In Silico Characterisation of Putative Prophages in Lactobacillaceae Used in Probiotics for Vaginal Health

While live biotherapeutics offer a promising approach to optimizing vaginal microbiota, the presence of functional prophages within introduced Lactobacillaceae strains could impact their safety and efficacy. We evaluated the presence of prophages in 895 publicly available Lactobacillaceae genomes using Phaster, Phigaro, Phispy, Prophet and Virsorter. Prophages were identified according to stringent (detected by ≥4 methods) or lenient criteria (detected by ≥2 methods), both with >80% reciprocal sequence overlap. The stringent approach identified 448 prophages within 359 genomes, with 40.1% genomes harbouring at least one prophage, while the lenient approach identified 1671 prophages within 83.7% of the genomes. To confirm our in silico estimates in vitro, we tested for inducible prophages in 57 vaginally-derived and commercial Lactobacillaceae isolates and found inducible prophages in 61.4% of the isolates.

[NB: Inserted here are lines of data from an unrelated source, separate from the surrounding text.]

(** *** Normalization of the delay time distribution *)

(** If the two norms of [this] are the target fractions over the integrals
    of the unnormalised parts, the distribution integrates to one. *)
Lemma normalized_delay_integral this d1 d2 tol :
  d1 = qag (PopII_SNIa_delay1 (this <| _PopII_SNIa_delay_norm1 := 1 |>))
           0.03 13.6 tol ->
  d2 = qag (PopII_SNIa_delay2 (this <| _PopII_SNIa_delay_norm2 := 1 |>))
           0.03 13.6 tol ->
  this.[_PopII_SNIa_delay_norm1] = 0.4 / d1 ->
  this.[_PopII_SNIa_delay_norm2] = 0.6 / d2 ->
  0 < d1 /\ 0 < d2 /\ qag (PopII_SNIa_delay this) 0.03 13.6 tol = 1.
Proof.
  intros Hd1 Hd2 Hn1 Hn2.
  assert (P1 : 0 < d1).
  { rewrite Hd1. apply (qag_window qag contract). intros x Hx.
    apply PopII_SNIa_delay1_inside; [| exact Hx].
    change ((this <| _PopII_SNIa_delay_norm1 := 1 |>).[_PopII_SNIa_delay_norm1])
      with 1. lra. }
  assert (P2 : 0 < d2).
  { rewrite Hd2. apply (qag_window qag contract). intros x Hx.
    apply PopII_SNIa_delay2_inside; [| exact Hx].
    change ((this <| _PopII_SNIa_delay_norm2 := 1 |>).[_PopII_SNIa_delay_norm2])
      with 1. lra. }
  split; [exact P1 |]. split; [exact P2 |].
  assert (N2 : 0 <= this.[_PopII_SNIa_delay_norm2]).
  { rewrite Hn2. left. apply Rdiv_lt_0_compat; lra. }
  rewrite (qag_ext qag contract _
             (fun x => this.[_PopII_SNIa_delay_norm1] *
                         PopII_SNIa_delay1
                           (this <| _PopII_SNIa_delay_norm1 := 1 |>) x +
                       this.[_PopII_SNIa_delay_norm2] *
                         PopII_SNIa_delay2
                           (this <| _PopII_SNIa_delay_norm2 := 1 |>) x)).
  - rewrite (qag_linear qag contract). rewrite <- Hd1, <- Hd2, Hn1, Hn2.
    unfold Rdiv. rewrite !Rmult_assoc, !Rinv_l by lra. lra.
  - intros x _. unfold PopII_SNIa_delay.
    rewrite (PopII_SNIa_delay1_scale this x).
    rewrite (PopII_SNIa_delay2_scale this x N2). reflexivity.
Qed.

End Contract.

(** ** The densities read a few members only *)

Lemma PopII_SNIa_delay1_frame this this' t :
  this.[_PopII_SNIa_delay_mu] = this'.[_PopII_SNIa_delay_mu] ->
  this.[_PopII_SNIa_delay_sigma] = this'.[_PopII_SNIa_delay_sigma] ->
  this.[_PopII_SNIa_delay_norm1] = this'.[_PopII_SNIa_delay_norm1] ->
  PopII_SNIa_delay1 this t = PopII_SNIa_delay1 this' t.
Proof. intros E1 E2 E3. unfold PopII_SNIa_delay1. rewrite E1, E2, E3. reflexivity. Qed.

We characterised the in silico predicted prophages based on weighted gene repertoire relatedness and found that most belonged to the Siphoviridae or Myoviridae families. ResFam and eggNOG identified four potential antimicrobial resistance genes within the predicted prophages. Our results suggest that while Lactobacillaceae prophages seldomly carry clinically concerning genes and thus unlikely a pose a direct risk to human vaginal microbiomes, their high prevalence warrants the characterisation of Lactobacillaceae prophages in live biotherapeutics.